• [Work item] Restate each entry shown beneath this instruction, keeping its wording intact.

*** Data provided ***

(** * Hoverfly authentication storage backend

    A shallow embedding of [authentication/backends/storage_backend.go]:
    the [User] record and its JSON codec, and the [BoltAuth] backend over
    two buckets of a BoltDB store.  The file follows the source; what the
    source calls into is modelled first, one module per Go package:

    - [utf8]   : [unicode/utf8], [DecodeRune] and [EncodeRune];
    - [json]   : [encoding/json], the encoder of a struct of strings and
                 booleans and the decoder;
    - [bolt]   : [github.com/boltdb/bolt], buckets as finite maps whose
                 cursor walks the keys in ascending byte order, and
                 managed transactions with roll-back;
    - [rand]   : [crypto/rand], the reader as the stream it delivers;
    - [bcrypt] : [golang.org/x/crypto/bcrypt], [GenerateFromPassword]
                 around the Blowfish key schedule, which is left open;
    - [uuid]   : [github.com/pborman/uuid], version 4 identifiers.

    The packages are modelled as of their current releases: the encoder
    writes [\b] and [\f] in their short forms, and bcrypt refuses a
    password of more than 72 bytes.

    Go's [string] and [[]byte] are both [list byte].  A Go function that
    returns a value and an error returns a pair here, the error an
    [option].  The names are those of the source, with an underscore
    added where Rocq has the name already ([delete_], [String_], [as_]).

    The definitions come first, then the facts about the packages, then
    the properties of the backend and how its operations compose. *)

From Stdlib Require Import ZArith List Lia Strings.Byte Strings.String Bool.
From stdpp Require Import gmap list sorting.
Import ListNotations.

#[local] Open Scope Z_scope.

Ltac Zify.zify_post_hook ::= Z.div_mod_to_equations.

#[local] Set Warnings "-register-all".

(** ** Bytes *)

Abbreviation bytes := (list byte).

(** The numeric value of a byte, and Go's conversion [byte(z)], which
    keeps the low eight bits. *)
Definition b2z (b : byte) : Z := Z.of_N (Byte.to_N b).

Definition z2b (z : Z) : byte :=
  match Byte.of_N (Z.to_N (z mod 256)) with
  | Some b => b
  | None => x00
  end.

(** A Go string literal without quotes or backslashes. *)
Definition lit (s : string) : bytes := list_byte_of_string s.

***

• [Solved exercise]
(** * Hoverfly authentication storage backend

    A shallow embedding of [authentication/backends/storage_backend.go]:
    the [User] record and its JSON codec, and the [BoltAuth] backend over
    two buckets of a BoltDB store.  The file follows the source; what the
    source calls into is modelled first, one module per Go package:

    - [utf8]   : [unicode/utf8], [DecodeRune] and [EncodeRune];
    - [json]   : [encoding/json], the encoder of a struct of strings and
                 booleans and the decoder;
    - [bolt]   : [github.com/boltdb/bolt], buckets as finite maps whose
                 cursor walks the keys in ascending byte order, and
                 managed transactions with roll-back;
    - [rand]   : [crypto/rand], the reader as the stream it delivers;
    - [bcrypt] : [golang.org/x/crypto/bcrypt], [GenerateFromPassword]
                 around the Blowfish key schedule, which is left open;
    - [uuid]   : [github.com/pborman/uuid], version 4 identifiers.

    The packages are modelled as of their current releases: the encoder
    writes [\b] and [\f] in their short forms, and bcrypt refuses a
    password of more than 72 bytes.

    Go's [string] and [[]byte] are both [list byte].  A Go function that
    returns a value and an error returns a pair here, the error an
    [option].  The names are those of the source, with an underscore
    added where Rocq has the name already ([delete_], [String_], [as_]).

    The definitions come first, then the facts about the packages, then
    the properties of the backend and how its operations compose. *)

From Stdlib Require Import ZArith List Lia Strings.Byte Strings.String Bool.
From stdpp Require Import gmap list sorting.
Import ListNotations.

#[local] Open Scope Z_scope.

Ltac Zify.zify_post_hook ::= Z.div_mod_to_equations.

#[local] Set Warnings "-register-all".

(** ** Bytes *)

Abbreviation bytes := (list byte).

(** The numeric value of a byte, and Go's conversion [byte(z)], which
    keeps the low eight bits. *)
Definition b2z (b : byte) : Z := Z.of_N (Byte.to_N b).

Definition z2b (z : Z) : byte :=
  match Byte.of_N (Z.to_N (z mod 256)) with
  | Some b => b
  | None => x00
  end.

(** A Go string literal without quotes or backslashes. *)
Definition lit (s : string) : bytes := list_byte_of_string s.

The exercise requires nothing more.